Los paraguas aparecieron primero, como flores abriéndose bajo un sol implacable. Más de 1,6 millones de musulmanes se han reunido en Arabia Saudita para el Hajj de 2026, la peregrinación anual que atrae a los fieles de todo el mundo a uno de los mayores encuentros religiosos de la Tierra.
Los paraguas pueden reducir la temperatura alrededor de cada peregrino hasta 10 grados Celsius. Este año, cada grado cuenta. Las temperaturas en La Meca alcanzarán aproximadamente 47°C, y el calor se mantendrá por encima de 40°C durante toda la semana de rituales.

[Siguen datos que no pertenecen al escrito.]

(** A field outside the identity step leaves the identity alone, and inside it the step is 2. *)
Lemma update_ok f v s :
  state_ok s → (f = FId ∨ f = FName → ws_step s < 3) → state_ok (update f v s).
Proof.
  intros [? ? ? ? ? Hi] Hf. split; cbn; try done. intros H3. specialize (Hi H3).
  unfold identity_ok in *. destruct f; cbn in *; try done; specialize (Hf ltac:(auto)); lia.
Qed.

Lemma mark_edited_ok s : state_ok s → state_ok (mark_edited s).
Proof. intros [? ? ? ? ? ?]. by split. Qed.

(** ** Theorems: the spec *)

Lemma id_char_range c : id_char c = true →
  c = 45 ∨ c = 95 ∨ 48 ≤ c ≤ 57 ∨ 97 ≤ c ≤ 122.
Proof. unfold id_char, id_start. lia. Qed.

Lemma id_char_lower c : id_char c = true → is_ws c = false ∧ lower_unit c = [c].
Proof.
  intros H%id_char_range. split; [unfold is_ws; lia|]. unfold lower_unit.
  destruct ((65 <=? c) && (c <=? 90)) eqn:E; [lia|].
  by rewrite (proj2 (Z.ltb_lt c 192)) by lia.
Qed.

Lemma ID_PATTERN_chars s : ID_PATTERN s = true → s ≠ [] ∧ Forall (λ c, id_char c = true) s.
Proof.
  destruct s as [|c s]; [done|]. cbn. intros [Hc Hs]%andb_true_iff. split; [done|].
  constructor; [unfold id_char; by rewrite Hc|].
  apply Forall_forall. intros x Hx. rewrite forallb_forall in Hs.
  by apply Hs, list_elem_of_In.
Qed.

(** A valid id is posted as typed. *)
Lemma ID_PATTERN_spec s : ID_PATTERN s = true → to_lower (trim s) = s ∧ token s.
Proof.
  intros [Hn Hs]%ID_PATTERN_chars.
  assert (token s) as Ht.
  { split; [done|]. eapply Forall_impl; [exact Hs|]. intros c Hc. by apply id_char_lower. }
  split; [|done]. rewrite (token_trimmed s Ht). clear -Hs. unfold to_lower.
  induction Hs as [|c s Hc _ IH]; [done|]. cbn. rewrite IH.
  by rewrite (proj2 (id_char_lower c Hc)).
Qed.

(** What the server may rely on in a posted spec. *)
Record spec_ok (p : Pack) (sp : CreateAgentSpec) : Prop := {
  spk_id : ID_PATTERN (sp_id sp) = true;
  spk_name : sp_name sp ≠ [];
  spk_domain : sp_domain sp = pk_id p;
  spk_reports : ∀ k, k ∈ sp_reports sp → k ∈ pk_report_kinds p;
  spk_schedule : ∀ k c, (k, c) ∈ sp_schedule sp → k ∈ sp_reports sp ∧ c ≠ [];
  spk_keys : NoDup (map fst (sp_schedule sp));
  spk_persona : sp_persona sp ≠ Some []
}.

Lemma trimmed_field_ne x : trimmed_field x ≠ Some [].
Proof. unfold trimmed_field. cbn. by destruct (trim x). Qed.

Lemma buildSpec_ok s p :
  state_ok s → 3 ≤ ws_step s → ws_pack s = Some p →
  spec_ok p (buildSpec s) ∧ sp_id (buildSpec s) = ws_id s.
Proof.
  intros [H1 H2 H3 H4 H5 H6] Hstep Hp. destruct (H6 Hstep) as [Hid Hname].
  destruct (ID_PATTERN_spec _ Hid) as [El Ht]. unfold pack_kinds in H1. rewrite Hp in H1.
  split; [|done]. split; cbn.
  - by rewrite El.
  - unfold js_or. by rewrite (proj2 (truthy_spec _) Hname).
  - by rewrite Hp.
  - done.
  - done.
  - done.
  - apply trimmed_field_ne.
Qed.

Pero el cambio más sorprendente este año no es visible para la mayoría de los peregrinos. Está vigilándolos.
Autoridades sauditas han desplegado drones, cámaras térmicas y tecnología de reconocimiento facial en los sitios sagrados. Dos plataformas de IA, llamadas Baseer y Sawaher, monitorean la densidad de multitudes en tiempo real, prediciendo dónde se formará congestión y redirigiendo peregrinos hacia rutas más seguras.
Esta transformación llegó después de junio de 2024, cuando al menos 1.301 peregrinos murieron en el calor extremo. Aproximadamente el 83 por ciento de los fallecidos eran peregrinos sin registro oficial. Sin acceso a instalaciones con aire acondicionado ni estaciones de agua, fueron los más expuestos cuando las temperaturas alcanzaron máximos históricos.
La vigilancia y la aplicación de permisos buscan evitar que esta tragedia se repita. Aunque las máquinas vigilan desde arriba, la pregunta permanece: ¿pueden los algoritmos hacer seguro el viaje más humano?